More homes switch on solar power at Penn National

Here is an article from our local Newspaper.  If you are interested in Solar, we encourage it.

FAYETTEVILLE - Len Lindenmeyer, one of the first homeowners in Penn National development to install solar arrays, calculates that his electric bills have declined by 72 percent over the past two years."I typically have six or seven months with a zero bill and the rest of the months are substantially reduced," he said.Seventeen homes in Penn National, south of Fayetteville, derive some of their power from solar energy, he said.High sun angles and long days make May through August the peak months for energy produced from the photovoltaic panels on his roof."About 10 to 11 percent of your total power for the year will be produced in each of those four months," he said. "January and December see production totals of approximately 5 percent each month."Daylight lasts just nine or 10 hours a day in November through February, compared to 12 to 14 hours during summer days.
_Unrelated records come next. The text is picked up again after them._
(* ===== verification/Crossings.v ===== *)
(** * Reducing the crossings of a hierarchical layout

    The graphs of reports are laid out in ranks (report-graph.js uses mxHierarchicalLayout).
    This file models the stage that orders the cells of each rank:
    mxMedianHybridCrossingReduction.js, with the connections of nodes and edges from
    mxGraphHierarchyNode.js and mxGraphHierarchyEdge.js. *)

From Stdlib Require Import QArith.
From stdpp Require Import sorting.
From S2P Require Import Prelude.
#[local] Open Scope nat_scope.

Module Crossings.

(** ** Cells of a hierarchy *)

(** A node of the graph, or an edge; an edge that passes ranks is a cell of each of them.
    [connectsAsTarget] and [connectsAsSource] are the edges of a node, [source] and [target]
    the nodes of an edge, [isReversed] whether they were exchanged, [temp_length] the length of its array [temp]. The stage does not
    change them; it only writes entries of [temp] that are there, which are kept apart. *)
Record hcell := HCell {
  isVertex : bool;
  maxRank : Z;
  minRank : Z;
  connectsAsTarget : list nat;
  connectsAsSource : list nat;
  source : nat;
  target : nat;
  isReversed : bool;
  temp_length : Z
}.
#[global] Instance hcell_inhabited : Inhabited hcell := populate (HCell true (-1) (-1) [] [] 0 0 false 0).

(** The entries of the arrays [temp] of all cells: by cell and index. *)
Abbreviation temps := (gmap (nat * Z) Z).

(** Conversion to a signed 32-bit integer, by the shift operators. *)
Definition int32 (x : Z) : Z := ((x + 2 ^ 31) mod 2 ^ 32 - 2 ^ 31)%Z.

Section Stage.
Context (cs : gmap nat hcell).

(** The cells of the next and the previous rank a node of rank [layer] is connected to. The
    code keeps the result in the node; what it is computed from stays the same during this
    stage, and a node is asked with its own rank only. *)
Definition node_next (layer : Z) (c : nat) : list nat :=
  map (λ e, if decide (maxRank (cs !!! e) = -1 ∨ maxRank (cs !!! e) = layer + 1)%Z
            then source (cs !!! e) else e) (connectsAsTarget (cs !!! c)).
Definition node_previous (layer : Z) (c : nat) : list nat :=
  map (λ e, if decide (minRank (cs !!! e) = -1 ∨ minRank (cs !!! e) = layer - 1)%Z
            then target (cs !!! e) else e) (connectsAsSource (cs !!! c)).

(** An edge is connected to itself in the ranks it passes; [None] is undefined. *)
Definition edge_next (layer : Z) (c : nat) : option (list nat) :=
  let i := (layer - minRank (cs !!! c) - 1)%Z in
  if decide (0 ≤ i < temp_length (cs !!! c))%Z
  then Some [if decide (i = temp_length (cs !!! c) - 1)%Z then source (cs !!! c) else c] else None.
Definition edge_previous (layer : Z) (c : nat) : option (list nat) :=
  let i := (layer - minRank (cs !!! c) - 1)%Z in
  if decide (0 ≤ i < temp_length (cs !!! c))%Z
  then Some [if decide (i = 0)%Z then target (cs !!! c) else c] else None.

Definition getNextLayerConnectedCells (layer : Z) (c : nat) : option (list nat) :=
  if isVertex (cs !!! c) then Some (node_next layer c) else edge_next layer c.
Definition getPreviousLayerConnectedCells (layer : Z) (c : nat) : option (list nat) :=
  if isVertex (cs !!! c) then Some (node_previous layer c) else edge_previous layer c.

(** The entry of [temp] for a rank. *)
Definition slot (layer : Z) (c : nat) : nat * Z :=
  (c, if isVertex (cs !!! c) then 0%Z else (layer - minRank (cs !!! c) - 1)%Z).
Definition getGeneralPurposeVariable (t : temps) (layer : Z) (c : nat) : option Z := t !! slot layer c.
Definition setGeneralPurposeVariable (layer : Z) (c : nat) (value : option Z) (t : temps) : temps :=
  partial_alter (λ _, value) (slot layer c) t.

(** ** Counting crossings *)

(** Doubles [firstIndex] from 1 until it reaches the length; in 32 bits it becomes 0 after
    32 steps, from where the loop of the code does not end: [None]. *)
Fixpoint first_index (n : nat) (firstIndex len : Z) : option Z :=
  if decide (firstIndex < len)%Z then
    match n with
    | 0 => None
    | S n => first_index n (int32 (firstIndex * 2)) len
    end
  else Some firstIndex.

(** [++tree[i]]; outside the array this makes NaN, which a missing entry stands for. *)
Definition increment (i : Z) (tree : gmap Z Z) : gmap Z Z := alter Z.succ i tree.

(** The way up from a leaf of the accumulator tree; [None] for the total is NaN. *)
Fixpoint climb (n : nat) (treeIndex : Z) (tree : gmap Z Z) (total : option Z) : gmap Z Z * option Z :=
  match n with
  | 0 => (tree, total)
  | S n =>
      if decide (0 < treeIndex)%Z then
        let total := if Z.odd treeIndex then s ← total; v ← tree !! (treeIndex + 1)%Z; Some (s + v)%Z else total in
        let treeIndex := Z.shiftr (int32 (treeIndex - 1)) 1 in
        climb n treeIndex (increment treeIndex tree) total
      else (tree, total)
  end.

Definition accumulate (firstIndex : Z) (acc : gmap Z Z * option Z) (index : Z) : gmap Z Z * option Z :=
  let treeIndex := (index + firstIndex)%Z in
  climb (Z.to_nat treeIndex) treeIndex (increment treeIndex acc.1) acc.2.

Definition new_tree (treeSize : Z) : gmap Z Z := list_to_map ((λ j, (j, 0%Z)) <$> seqZ 0 treeSize).

(** The length of an array with these entries. *)
Definition array_length {A} (a : gmap Z A) : Z := foldr (λ k n, Z.max (k + 1) n) 0%Z (map_to_list a).*1.

(** The positions of the cells below a cell of rank [i], sorted. *)
Definition nodeIndices (t : temps) (i : Z) (c : nat) : option (list Z) :=
  connectedCells ← getPreviousLayerConnectedCells i c;
  Some (merge_sort Z.le (omap (getGeneralPurposeVariable t (i - 1)) connectedCells)).

Fixpoint tmpIndices (t : temps) (i : Z) (rank : list nat) (tmp : gmap Z (list Z)) : option (gmap Z (list Z)) :=
  match rank with
  | [] => Some tmp
  | c :: rank =>
      l ← nodeIndices t i c;
      tmpIndices t i rank (match getGeneralPurposeVariable t i c with Some p => <[p := l]> tmp | None => tmp end)
  end.

(** The outer option is a TypeError or a loop that does not end, the inner one NaN. An
    undefined index takes part in no crossing. *)
Definition calculateRankCrossing (t : temps) (ranks : list (list nat)) (i : nat) : option (option Z) :=
  rank ← ranks !! i;
  previousRank ← ranks !! (i - 1);
  tmp ← tmpIndices t (Z.of_nat i) rank ∅;
  let indices := concat ((λ j, default [] (tmp !! j)) <$> seqZ 0 (array_length tmp)) in
  firstIndex ← first_index 32 1 (Z.of_nat (length previousRank));
  Some (foldl (accumulate (firstIndex - 1)) (new_tree (2 * firstIndex - 1), Some 0%Z) indices).2.

Definition add_number (x y : option Z) : option Z := x ← x; y ← y; Some (x + y)%Z.

Definition calculateCrossings (t : temps) (ranks : list (list nat)) : option (option Z) :=
  foldl (λ total i, total ← total; x ← calculateRankCrossing t ranks i; Some (add_number total x))
        (Some (Some 0%Z)) (seq 1 (length ranks - 1)).

(** ** Exchanging neighbours *)

(** A cell with the positions of the cells above and below it. *)
Record entry := Entry { cell : nat; above : list (option Z); below : list (option Z) }.

Definition entry_of (t : temps) (i : Z) (c : nat) : option entry :=
  aboveConnections ← getNextLayerConnectedCells i c;
  belowConnections ← getPreviousLayerConnectedCells i c;
  Some (Entry c (getGeneralPurposeVariable t (i + 1) <$> aboveConnections)
                (getGeneralPurposeVariable t (i - 1) <$> belowConnections)).

(** [x < y], which is false for undefined. *)
Definition less (x y : option Z) : bool :=
  match x, y with Some x, Some y => (x <? y)%Z | _, _ => false end.
Definition pairs_less (l r : list (option Z)) : nat := length (filter (λ p, less p.1 p.2 = true) (list_prod l r)).

Definition currentCrossings (l r : entry) : nat := pairs_less (above r) (above l) + pairs_less (below r) (below l).
Definition switchedCrossings (l r : entry) : nat := pairs_less (above l) (above r) + pairs_less (below l) (below r).

Fixpoint orderedCells (t : temps) (i : Z) (j : nat) (rank : list nat) (ordered : gmap Z nat) : gmap Z nat :=
  match rank with
  | [] => ordered
  | c :: rank =>
      orderedCells t i (S j) rank
        (match getGeneralPurposeVariable t i c with
         | Some tempRank => <[(if decide (tempRank < 0) then Z.of_nat j else tempRank) := c]> ordered
         | None => ordered
         end)%Z
  end.

(** The loop over neighbours of a rank, with the left one of the next pair. *)
Fixpoint transpose_pairs (nudge : bool) (i : Z) (ordered : gmap Z nat) (js : list nat) (left : entry)
    (t : temps) (improved : bool) : option (temps * bool) :=
  match js with
  | [] => Some (t, improved)
  | j :: js =>
      rightCell ← ordered !! Z.of_nat (S j);
      right ← entry_of t i rightCell;
      if decide (switchedCrossings left right < currentCrossings left right ∨
                 (switchedCrossings left right = currentCrossings left right ∧ nudge = true)) then
        let temp := getGeneralPurposeVariable t i (cell left) in
        let t := setGeneralPurposeVariable i (cell left) (getGeneralPurposeVariable t i (cell right)) t in
        let t := setGeneralPurposeVariable i (cell right) temp t in
        transpose_pairs nudge i ordered js left t (if nudge then improved else true)
      else transpose_pairs nudge i ordered js right t improved
  end.

Definition transpose_rank (nudge : bool) (i : Z) (rank : list nat) (t : temps) (improved : bool) : option (temps * bool) :=
  let ordered := orderedCells t i 0 rank ∅ in
  match seq 0 (length rank - 1) with
  | [] => Some (t, improved)
  | js =>
      leftCell ← ordered !! 0%Z;
      left ← entry_of t i leftCell;
      transpose_pairs nudge i ordered js left t improved
  end.

Fixpoint transpose_ranks (nudge : bool) (i : nat) (ranks : list (list nat)) (t : temps) (improved : bool)
    : option (temps * bool) :=
  match ranks with
  | [] => Some (t, improved)
  | rank :: ranks =>
      r ← transpose_rank nudge (Z.of_nat i) rank t improved; let '(t, improved) := r : temps * bool in
      transpose_ranks nudge (S i) ranks t improved
  end.

(** At most [n] more rounds, the next one is round [count]. *)
Fixpoint transpose_loop (n count : nat) (mainLoopIteration : nat) (ranks : list (list nat)) (t : temps) : option temps :=
  match n with
  | 0 => Some t
  | S n =>
      let nudge := Nat.odd mainLoopIteration && Nat.odd count in
      r ← transpose_ranks nudge 0 ranks t false; let '(t, improved) := r : temps * bool in
      if improved then transpose_loop n (S count) mainLoopIteration ranks t else Some t
  end.

Definition transpose (mainLoopIteration : nat) (ranks : list (list nat)) (t : temps) : option temps :=
  transpose_loop 10 1 mainLoopIteration ranks t.

(** ** Medians *)

Definition number (x : option Z) : option Q := inject_Z <$> x.

(** The weighted median of the positions of some cells; [None] is NaN. [sort] puts
    undefined positions last. The quotients are exact numbers here. *)
Definition medianValue (t : temps) (connectedCells : list nat) (rankValue : Z) : option Q :=
  let medianValues := merge_sort Z.le (omap (getGeneralPurposeVariable t rankValue) connectedCells) in
  let arrayCount := length connectedCells in
  if decide (arrayCount mod 2 = 1) then number (medianValues !! (arrayCount / 2))
  else if decide (arrayCount = 2) then
    a ← number (medianValues !! 0); b ← number (medianValues !! 1); Some ((a + b) / 2)%Q
  else
    let medianPoint := arrayCount / 2 in
    a ← number (medianValues !! (medianPoint - 1)); a0 ← number (medianValues !! 0);
    b0 ← number (medianValues !! (arrayCount - 1)); b ← number (medianValues !! medianPoint);
    let leftMedian := (a - a0)%Q in
    let rightMedian := (b0 - b)%Q in
    if Qeq_bool (leftMedian + rightMedian) 0 then None
    else Some ((a * rightMedian + b * leftMedian) / (leftMedian + rightMedian))%Q.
Lindenmeyer said the solar market has changed in the two years since it caught on in Penn National:

- The Pennsylvania rebate that attracted some homeowners to solar is gone. That rebate averaged about $8,000 or more for those who acted early. The 30 percent federal credit is still in effect.

- The price of solar has declined by about $1.75 per watt as more solar panels are installed. Increased competition and greater production have led to lower prices. The net cost of an array after rebates and credits will be the same in 2013 as it was in 2010, given all the changes.

- Incentives from one program have declined substantially. Pennsylvania remains one of the few states with open borders, so people having solar in some states, such as Ohio, may sell their renewable power in Pennsylvania. As a result, supply currently exceeds utility demand. Declining prices from solar renewable energy certificates are a result of House Bill 1580 being held in committee.

- Solar power is about 95 to 98 percent efficient, because the power is generated at the point of use. Grid power is about 35 percent efficient. Power is lost in transmission, distribution and transformers.

- Pennsylvania has been among the top five states in the country in the growth of solar during the past two years.